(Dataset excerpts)

== Segment start ==

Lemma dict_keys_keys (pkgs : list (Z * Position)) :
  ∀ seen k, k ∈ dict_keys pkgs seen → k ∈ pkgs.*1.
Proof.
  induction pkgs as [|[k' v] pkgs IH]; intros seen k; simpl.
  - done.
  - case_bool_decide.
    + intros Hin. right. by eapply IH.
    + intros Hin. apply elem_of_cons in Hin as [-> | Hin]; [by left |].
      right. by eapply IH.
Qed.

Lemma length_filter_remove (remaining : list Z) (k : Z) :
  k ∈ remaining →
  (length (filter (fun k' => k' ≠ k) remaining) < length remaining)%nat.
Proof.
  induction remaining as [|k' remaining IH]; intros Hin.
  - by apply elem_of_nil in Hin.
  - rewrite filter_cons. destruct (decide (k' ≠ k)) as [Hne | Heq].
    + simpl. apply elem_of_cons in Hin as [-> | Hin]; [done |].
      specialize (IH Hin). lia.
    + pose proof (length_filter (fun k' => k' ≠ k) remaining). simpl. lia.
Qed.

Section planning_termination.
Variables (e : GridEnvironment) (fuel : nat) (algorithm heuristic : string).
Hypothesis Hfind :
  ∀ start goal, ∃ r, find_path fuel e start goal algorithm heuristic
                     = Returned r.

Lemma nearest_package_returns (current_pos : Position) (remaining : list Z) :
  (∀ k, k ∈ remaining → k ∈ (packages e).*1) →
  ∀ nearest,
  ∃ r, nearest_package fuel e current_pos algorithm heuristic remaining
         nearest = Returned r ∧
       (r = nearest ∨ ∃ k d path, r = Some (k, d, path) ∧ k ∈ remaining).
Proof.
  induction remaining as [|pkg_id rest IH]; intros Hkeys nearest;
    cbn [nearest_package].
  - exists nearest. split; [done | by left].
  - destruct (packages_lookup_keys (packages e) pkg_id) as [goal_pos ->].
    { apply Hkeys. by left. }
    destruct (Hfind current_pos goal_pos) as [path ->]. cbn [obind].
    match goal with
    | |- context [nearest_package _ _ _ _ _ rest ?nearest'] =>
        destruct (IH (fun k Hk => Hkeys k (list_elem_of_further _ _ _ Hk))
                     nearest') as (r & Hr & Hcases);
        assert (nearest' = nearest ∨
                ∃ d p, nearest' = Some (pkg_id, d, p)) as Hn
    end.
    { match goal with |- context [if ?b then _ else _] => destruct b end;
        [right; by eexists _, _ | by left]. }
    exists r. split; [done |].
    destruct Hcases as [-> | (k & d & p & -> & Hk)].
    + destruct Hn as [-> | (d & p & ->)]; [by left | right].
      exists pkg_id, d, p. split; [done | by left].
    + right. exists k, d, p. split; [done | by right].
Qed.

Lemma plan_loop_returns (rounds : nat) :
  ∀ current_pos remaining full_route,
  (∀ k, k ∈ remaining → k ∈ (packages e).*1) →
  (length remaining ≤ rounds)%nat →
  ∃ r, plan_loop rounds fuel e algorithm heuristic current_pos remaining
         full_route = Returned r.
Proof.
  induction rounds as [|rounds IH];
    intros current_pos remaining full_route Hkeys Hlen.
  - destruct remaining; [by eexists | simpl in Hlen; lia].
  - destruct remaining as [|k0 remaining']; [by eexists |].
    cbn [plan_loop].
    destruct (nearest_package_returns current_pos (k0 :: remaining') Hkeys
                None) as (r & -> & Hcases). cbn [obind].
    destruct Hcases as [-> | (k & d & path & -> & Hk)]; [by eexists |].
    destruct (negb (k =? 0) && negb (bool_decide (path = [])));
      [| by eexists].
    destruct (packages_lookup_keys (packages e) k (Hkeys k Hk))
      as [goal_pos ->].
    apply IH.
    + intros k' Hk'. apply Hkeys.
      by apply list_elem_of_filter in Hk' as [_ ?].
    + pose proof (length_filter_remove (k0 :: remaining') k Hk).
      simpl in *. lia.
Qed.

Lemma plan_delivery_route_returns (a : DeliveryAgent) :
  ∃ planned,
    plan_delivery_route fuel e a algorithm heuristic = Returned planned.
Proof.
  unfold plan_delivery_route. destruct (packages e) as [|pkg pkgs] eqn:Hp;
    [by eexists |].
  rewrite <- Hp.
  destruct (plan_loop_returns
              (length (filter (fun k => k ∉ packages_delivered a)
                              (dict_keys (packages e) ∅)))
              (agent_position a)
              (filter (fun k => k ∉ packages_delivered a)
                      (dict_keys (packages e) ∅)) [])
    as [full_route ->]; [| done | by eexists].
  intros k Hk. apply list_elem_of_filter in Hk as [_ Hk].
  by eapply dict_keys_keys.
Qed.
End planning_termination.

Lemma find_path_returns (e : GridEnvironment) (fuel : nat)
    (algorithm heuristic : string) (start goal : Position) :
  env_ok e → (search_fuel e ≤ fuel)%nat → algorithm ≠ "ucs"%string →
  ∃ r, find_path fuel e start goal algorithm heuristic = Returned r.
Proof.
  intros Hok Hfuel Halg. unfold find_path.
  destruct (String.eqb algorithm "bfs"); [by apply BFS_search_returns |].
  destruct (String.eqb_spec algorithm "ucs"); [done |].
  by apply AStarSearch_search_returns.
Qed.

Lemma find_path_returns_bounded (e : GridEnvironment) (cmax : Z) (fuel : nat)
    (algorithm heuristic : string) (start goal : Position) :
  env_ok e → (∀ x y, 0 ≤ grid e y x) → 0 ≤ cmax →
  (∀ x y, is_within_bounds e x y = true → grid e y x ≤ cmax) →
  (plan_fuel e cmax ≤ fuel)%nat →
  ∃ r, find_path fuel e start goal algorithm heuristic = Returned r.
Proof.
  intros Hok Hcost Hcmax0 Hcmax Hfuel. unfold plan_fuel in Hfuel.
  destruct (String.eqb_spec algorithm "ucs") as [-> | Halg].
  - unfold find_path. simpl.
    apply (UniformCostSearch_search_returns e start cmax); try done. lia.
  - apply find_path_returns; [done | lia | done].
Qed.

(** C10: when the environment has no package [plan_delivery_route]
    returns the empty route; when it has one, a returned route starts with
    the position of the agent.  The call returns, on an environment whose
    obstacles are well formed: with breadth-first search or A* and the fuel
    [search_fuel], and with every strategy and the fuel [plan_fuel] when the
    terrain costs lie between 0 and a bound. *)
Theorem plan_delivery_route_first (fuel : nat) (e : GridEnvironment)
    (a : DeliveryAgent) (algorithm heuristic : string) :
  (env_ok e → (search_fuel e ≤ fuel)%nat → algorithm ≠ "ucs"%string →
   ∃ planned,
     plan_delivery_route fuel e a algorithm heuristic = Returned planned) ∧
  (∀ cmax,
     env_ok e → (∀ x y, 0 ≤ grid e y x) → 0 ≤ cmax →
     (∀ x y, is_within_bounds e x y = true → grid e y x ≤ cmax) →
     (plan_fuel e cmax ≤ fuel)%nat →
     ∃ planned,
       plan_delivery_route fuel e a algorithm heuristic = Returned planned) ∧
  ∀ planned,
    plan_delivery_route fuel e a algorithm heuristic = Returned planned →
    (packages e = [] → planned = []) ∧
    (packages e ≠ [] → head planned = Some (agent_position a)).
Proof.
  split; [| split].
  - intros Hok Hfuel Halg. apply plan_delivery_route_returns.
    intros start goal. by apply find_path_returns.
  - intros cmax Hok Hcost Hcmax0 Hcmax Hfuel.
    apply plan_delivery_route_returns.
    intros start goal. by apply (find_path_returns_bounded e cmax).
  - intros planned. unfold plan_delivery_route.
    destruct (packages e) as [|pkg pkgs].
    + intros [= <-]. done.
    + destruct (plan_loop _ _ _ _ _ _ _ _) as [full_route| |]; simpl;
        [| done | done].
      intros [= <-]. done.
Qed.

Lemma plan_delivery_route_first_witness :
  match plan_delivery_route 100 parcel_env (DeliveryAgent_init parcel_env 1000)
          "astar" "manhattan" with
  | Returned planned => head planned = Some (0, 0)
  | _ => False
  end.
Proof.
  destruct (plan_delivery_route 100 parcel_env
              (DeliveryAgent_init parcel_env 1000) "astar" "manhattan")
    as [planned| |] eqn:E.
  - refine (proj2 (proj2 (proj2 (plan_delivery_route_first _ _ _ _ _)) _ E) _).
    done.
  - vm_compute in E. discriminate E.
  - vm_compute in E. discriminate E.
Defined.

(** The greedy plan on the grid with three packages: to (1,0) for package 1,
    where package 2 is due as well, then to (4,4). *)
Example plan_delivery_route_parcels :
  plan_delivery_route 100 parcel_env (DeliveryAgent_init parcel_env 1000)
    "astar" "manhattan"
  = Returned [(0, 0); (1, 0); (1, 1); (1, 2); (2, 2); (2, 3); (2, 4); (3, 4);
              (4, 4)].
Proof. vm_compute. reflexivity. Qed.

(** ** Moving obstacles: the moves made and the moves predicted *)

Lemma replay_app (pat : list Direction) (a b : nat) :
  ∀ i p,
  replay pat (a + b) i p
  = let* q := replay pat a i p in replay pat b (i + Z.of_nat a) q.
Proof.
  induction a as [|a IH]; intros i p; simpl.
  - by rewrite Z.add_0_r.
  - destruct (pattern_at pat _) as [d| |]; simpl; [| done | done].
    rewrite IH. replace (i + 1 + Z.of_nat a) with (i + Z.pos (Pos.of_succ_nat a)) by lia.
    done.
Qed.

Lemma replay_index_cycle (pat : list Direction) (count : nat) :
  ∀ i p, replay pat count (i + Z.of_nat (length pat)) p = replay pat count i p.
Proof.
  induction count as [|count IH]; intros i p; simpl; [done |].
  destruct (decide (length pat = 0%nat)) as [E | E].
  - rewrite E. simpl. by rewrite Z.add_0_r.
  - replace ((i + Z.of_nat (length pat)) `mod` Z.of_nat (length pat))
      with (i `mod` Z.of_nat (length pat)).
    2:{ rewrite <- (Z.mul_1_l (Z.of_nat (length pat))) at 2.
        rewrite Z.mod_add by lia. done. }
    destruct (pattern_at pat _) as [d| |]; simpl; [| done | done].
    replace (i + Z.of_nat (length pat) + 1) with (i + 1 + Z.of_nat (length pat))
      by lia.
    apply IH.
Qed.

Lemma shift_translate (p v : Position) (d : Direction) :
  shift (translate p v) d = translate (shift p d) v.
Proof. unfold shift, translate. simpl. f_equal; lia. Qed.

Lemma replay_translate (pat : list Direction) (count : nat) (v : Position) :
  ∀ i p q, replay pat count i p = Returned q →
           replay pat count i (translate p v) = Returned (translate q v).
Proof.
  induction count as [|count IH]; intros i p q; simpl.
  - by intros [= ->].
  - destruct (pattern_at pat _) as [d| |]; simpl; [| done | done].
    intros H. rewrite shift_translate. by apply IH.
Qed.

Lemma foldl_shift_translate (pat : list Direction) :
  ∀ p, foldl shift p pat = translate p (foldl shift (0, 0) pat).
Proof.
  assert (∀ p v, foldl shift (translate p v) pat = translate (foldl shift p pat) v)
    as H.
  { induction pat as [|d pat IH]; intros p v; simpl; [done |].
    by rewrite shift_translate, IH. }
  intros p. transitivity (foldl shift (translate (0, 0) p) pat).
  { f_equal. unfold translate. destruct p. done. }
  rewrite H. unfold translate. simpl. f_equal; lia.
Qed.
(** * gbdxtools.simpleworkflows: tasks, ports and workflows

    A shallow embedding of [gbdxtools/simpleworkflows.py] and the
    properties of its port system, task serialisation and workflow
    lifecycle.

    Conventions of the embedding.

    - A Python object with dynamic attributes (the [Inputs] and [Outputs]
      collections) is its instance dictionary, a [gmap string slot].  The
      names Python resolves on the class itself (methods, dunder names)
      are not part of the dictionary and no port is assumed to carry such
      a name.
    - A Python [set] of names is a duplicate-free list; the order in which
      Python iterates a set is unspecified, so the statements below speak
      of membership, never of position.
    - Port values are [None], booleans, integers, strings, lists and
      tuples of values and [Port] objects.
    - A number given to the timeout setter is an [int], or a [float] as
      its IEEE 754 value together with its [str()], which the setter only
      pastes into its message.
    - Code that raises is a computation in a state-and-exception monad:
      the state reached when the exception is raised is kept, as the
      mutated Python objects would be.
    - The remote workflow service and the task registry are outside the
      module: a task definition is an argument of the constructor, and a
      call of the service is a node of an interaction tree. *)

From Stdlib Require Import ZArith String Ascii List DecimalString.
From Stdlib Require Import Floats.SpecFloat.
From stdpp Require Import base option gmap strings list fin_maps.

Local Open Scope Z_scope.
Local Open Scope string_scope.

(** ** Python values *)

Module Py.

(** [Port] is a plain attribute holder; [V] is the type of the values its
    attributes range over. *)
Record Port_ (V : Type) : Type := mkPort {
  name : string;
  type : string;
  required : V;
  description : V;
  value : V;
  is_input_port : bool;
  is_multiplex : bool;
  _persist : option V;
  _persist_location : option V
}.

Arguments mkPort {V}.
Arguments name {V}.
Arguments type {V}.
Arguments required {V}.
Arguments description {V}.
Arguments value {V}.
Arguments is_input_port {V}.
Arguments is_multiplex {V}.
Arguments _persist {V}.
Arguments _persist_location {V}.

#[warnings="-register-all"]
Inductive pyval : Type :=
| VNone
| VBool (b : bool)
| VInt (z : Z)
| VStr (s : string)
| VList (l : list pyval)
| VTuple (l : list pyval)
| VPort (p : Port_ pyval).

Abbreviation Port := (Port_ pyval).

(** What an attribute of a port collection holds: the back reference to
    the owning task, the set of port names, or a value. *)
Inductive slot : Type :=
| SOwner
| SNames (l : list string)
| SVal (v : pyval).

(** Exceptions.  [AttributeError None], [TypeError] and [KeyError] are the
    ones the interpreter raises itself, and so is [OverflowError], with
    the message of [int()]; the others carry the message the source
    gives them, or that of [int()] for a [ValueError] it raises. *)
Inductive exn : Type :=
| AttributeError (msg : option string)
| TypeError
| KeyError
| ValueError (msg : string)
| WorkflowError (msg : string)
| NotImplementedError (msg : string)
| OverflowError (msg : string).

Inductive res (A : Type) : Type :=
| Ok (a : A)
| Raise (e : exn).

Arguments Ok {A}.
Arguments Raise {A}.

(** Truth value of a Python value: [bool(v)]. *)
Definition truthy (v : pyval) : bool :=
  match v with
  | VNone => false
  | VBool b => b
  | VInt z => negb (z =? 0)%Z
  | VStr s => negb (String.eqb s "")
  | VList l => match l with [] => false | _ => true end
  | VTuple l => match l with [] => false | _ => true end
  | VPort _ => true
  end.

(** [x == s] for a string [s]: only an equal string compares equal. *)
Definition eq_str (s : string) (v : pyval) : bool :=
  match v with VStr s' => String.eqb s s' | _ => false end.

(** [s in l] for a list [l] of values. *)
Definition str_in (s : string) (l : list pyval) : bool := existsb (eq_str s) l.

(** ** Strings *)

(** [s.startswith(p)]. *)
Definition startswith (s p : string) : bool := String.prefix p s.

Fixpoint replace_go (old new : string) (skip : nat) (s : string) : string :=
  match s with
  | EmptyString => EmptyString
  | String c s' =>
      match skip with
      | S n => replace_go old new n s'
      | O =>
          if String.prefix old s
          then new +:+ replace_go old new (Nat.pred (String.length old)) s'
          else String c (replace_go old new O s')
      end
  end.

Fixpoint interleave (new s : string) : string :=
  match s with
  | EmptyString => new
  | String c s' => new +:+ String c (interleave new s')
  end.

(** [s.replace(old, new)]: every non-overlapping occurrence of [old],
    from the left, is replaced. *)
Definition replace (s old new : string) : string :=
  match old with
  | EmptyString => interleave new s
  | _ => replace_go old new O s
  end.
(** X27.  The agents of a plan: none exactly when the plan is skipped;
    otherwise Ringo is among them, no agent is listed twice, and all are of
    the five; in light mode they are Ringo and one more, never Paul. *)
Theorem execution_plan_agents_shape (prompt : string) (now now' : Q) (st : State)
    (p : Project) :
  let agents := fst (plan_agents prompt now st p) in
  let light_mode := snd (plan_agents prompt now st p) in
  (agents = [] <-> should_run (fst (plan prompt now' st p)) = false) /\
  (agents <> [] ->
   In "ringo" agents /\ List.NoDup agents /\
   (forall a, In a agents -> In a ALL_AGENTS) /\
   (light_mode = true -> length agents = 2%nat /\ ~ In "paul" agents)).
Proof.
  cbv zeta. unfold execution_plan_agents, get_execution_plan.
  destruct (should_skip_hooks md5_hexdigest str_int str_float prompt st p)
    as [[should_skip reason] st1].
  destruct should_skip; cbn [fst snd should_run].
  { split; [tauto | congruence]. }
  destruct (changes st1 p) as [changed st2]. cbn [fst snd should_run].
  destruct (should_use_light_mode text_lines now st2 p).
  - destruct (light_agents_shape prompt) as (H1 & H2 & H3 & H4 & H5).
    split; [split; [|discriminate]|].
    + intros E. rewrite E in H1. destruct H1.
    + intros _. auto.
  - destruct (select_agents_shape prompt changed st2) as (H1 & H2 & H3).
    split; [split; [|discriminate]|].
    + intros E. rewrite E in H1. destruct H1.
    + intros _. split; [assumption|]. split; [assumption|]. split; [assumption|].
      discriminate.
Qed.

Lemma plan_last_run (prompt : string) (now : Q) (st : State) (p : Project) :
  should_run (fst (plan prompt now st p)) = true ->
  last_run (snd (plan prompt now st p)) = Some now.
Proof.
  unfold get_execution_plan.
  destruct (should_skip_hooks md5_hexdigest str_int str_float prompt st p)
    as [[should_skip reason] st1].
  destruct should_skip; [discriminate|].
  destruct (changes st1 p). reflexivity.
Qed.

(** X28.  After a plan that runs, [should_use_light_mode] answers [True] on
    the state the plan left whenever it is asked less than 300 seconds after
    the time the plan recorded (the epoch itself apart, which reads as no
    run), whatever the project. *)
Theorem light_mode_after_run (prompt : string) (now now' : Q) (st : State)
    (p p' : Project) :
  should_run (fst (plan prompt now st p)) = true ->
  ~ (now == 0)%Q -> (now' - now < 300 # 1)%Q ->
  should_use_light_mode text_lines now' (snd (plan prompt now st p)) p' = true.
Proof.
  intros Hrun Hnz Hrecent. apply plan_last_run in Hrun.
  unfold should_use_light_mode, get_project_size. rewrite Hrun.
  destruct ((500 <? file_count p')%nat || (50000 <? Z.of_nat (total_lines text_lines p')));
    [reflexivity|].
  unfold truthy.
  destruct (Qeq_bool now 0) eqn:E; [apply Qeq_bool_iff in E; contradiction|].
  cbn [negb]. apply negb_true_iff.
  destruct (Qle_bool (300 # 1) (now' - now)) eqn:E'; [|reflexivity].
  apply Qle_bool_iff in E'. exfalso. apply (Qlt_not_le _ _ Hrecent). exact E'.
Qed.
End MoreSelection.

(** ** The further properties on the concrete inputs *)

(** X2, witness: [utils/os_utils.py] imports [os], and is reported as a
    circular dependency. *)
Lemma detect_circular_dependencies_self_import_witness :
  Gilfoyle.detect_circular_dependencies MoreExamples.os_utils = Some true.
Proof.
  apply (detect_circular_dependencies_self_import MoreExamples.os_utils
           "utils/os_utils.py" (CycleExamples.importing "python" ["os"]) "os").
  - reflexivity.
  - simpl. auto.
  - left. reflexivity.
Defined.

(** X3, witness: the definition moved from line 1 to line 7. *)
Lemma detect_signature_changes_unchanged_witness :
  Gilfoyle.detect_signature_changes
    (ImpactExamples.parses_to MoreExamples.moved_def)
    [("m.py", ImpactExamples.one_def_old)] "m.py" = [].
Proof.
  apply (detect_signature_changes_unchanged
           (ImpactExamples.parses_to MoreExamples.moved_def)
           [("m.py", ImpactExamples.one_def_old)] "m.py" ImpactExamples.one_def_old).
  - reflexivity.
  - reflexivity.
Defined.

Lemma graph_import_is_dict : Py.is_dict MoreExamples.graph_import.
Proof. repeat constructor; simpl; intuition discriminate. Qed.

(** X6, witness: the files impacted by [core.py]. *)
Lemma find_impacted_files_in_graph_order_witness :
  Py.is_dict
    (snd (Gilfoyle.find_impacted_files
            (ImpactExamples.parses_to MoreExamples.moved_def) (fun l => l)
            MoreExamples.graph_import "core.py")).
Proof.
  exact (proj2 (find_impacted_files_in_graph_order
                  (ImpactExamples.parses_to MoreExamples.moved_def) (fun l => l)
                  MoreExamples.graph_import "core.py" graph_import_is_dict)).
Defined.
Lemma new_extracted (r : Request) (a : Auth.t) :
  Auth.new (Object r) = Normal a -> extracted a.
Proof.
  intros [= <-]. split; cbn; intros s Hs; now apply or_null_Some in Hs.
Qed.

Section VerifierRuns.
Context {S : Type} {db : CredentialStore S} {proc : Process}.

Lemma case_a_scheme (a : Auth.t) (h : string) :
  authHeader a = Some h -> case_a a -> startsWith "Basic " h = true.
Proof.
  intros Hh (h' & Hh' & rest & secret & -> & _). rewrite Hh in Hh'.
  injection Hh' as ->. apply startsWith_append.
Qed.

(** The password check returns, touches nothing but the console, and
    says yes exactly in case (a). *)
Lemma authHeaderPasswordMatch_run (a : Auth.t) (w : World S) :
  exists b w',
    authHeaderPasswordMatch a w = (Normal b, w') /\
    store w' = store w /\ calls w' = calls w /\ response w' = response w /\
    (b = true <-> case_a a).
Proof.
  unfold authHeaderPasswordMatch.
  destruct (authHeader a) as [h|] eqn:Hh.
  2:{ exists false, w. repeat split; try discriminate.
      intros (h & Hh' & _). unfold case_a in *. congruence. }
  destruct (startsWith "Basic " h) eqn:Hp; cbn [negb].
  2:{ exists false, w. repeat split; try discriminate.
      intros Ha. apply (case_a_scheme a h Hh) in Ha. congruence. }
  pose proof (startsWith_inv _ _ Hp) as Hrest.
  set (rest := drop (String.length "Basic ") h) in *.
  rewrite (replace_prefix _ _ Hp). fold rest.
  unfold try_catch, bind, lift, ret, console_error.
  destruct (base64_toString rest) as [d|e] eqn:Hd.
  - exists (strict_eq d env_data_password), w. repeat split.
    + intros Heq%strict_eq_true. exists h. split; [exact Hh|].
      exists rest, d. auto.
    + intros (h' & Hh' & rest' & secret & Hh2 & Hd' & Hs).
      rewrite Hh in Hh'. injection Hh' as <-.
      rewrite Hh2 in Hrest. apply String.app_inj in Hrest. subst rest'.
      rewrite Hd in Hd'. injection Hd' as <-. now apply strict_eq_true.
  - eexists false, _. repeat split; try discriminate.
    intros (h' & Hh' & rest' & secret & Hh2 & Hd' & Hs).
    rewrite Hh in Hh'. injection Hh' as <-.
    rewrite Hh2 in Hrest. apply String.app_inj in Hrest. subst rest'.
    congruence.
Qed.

== Segment end ==

> **WHAT THIS TASK INVOLVES**: Could you restate word for word the lines above from the one containing "replace (i + Z.of_nat" through the one containing "of membership, never of position.", both included, and nothing else?

> **RESPONSE BELOW**:
    replace (i + Z.of_nat (length pat) + 1) with (i + 1 + Z.of_nat (length pat))
      by lia.
    apply IH.
Qed.

Lemma shift_translate (p v : Position) (d : Direction) :
  shift (translate p v) d = translate (shift p d) v.
Proof. unfold shift, translate. simpl. f_equal; lia. Qed.

Lemma replay_translate (pat : list Direction) (count : nat) (v : Position) :
  ∀ i p q, replay pat count i p = Returned q →
           replay pat count i (translate p v) = Returned (translate q v).
Proof.
  induction count as [|count IH]; intros i p q; simpl.
  - by intros [= ->].
  - destruct (pattern_at pat _) as [d| |]; simpl; [| done | done].
    intros H. rewrite shift_translate. by apply IH.
Qed.

Lemma foldl_shift_translate (pat : list Direction) :
  ∀ p, foldl shift p pat = translate p (foldl shift (0, 0) pat).
Proof.
  assert (∀ p v, foldl shift (translate p v) pat = translate (foldl shift p pat) v)
    as H.
  { induction pat as [|d pat IH]; intros p v; simpl; [done |].
    by rewrite shift_translate, IH. }
  intros p. transitivity (foldl shift (translate (0, 0) p) pat).
  { f_equal. unfold translate. destruct p. done. }
  rewrite H. unfold translate. simpl. f_equal; lia.
Qed.
(** * gbdxtools.simpleworkflows: tasks, ports and workflows

    A shallow embedding of [gbdxtools/simpleworkflows.py] and the
    properties of its port system, task serialisation and workflow
    lifecycle.

    Conventions of the embedding.

    - A Python object with dynamic attributes (the [Inputs] and [Outputs]
      collections) is its instance dictionary, a [gmap string slot].  The
      names Python resolves on the class itself (methods, dunder names)
      are not part of the dictionary and no port is assumed to carry such
      a name.
    - A Python [set] of names is a duplicate-free list; the order in which
      Python iterates a set is unspecified, so the statements below speak
      of membership, never of position.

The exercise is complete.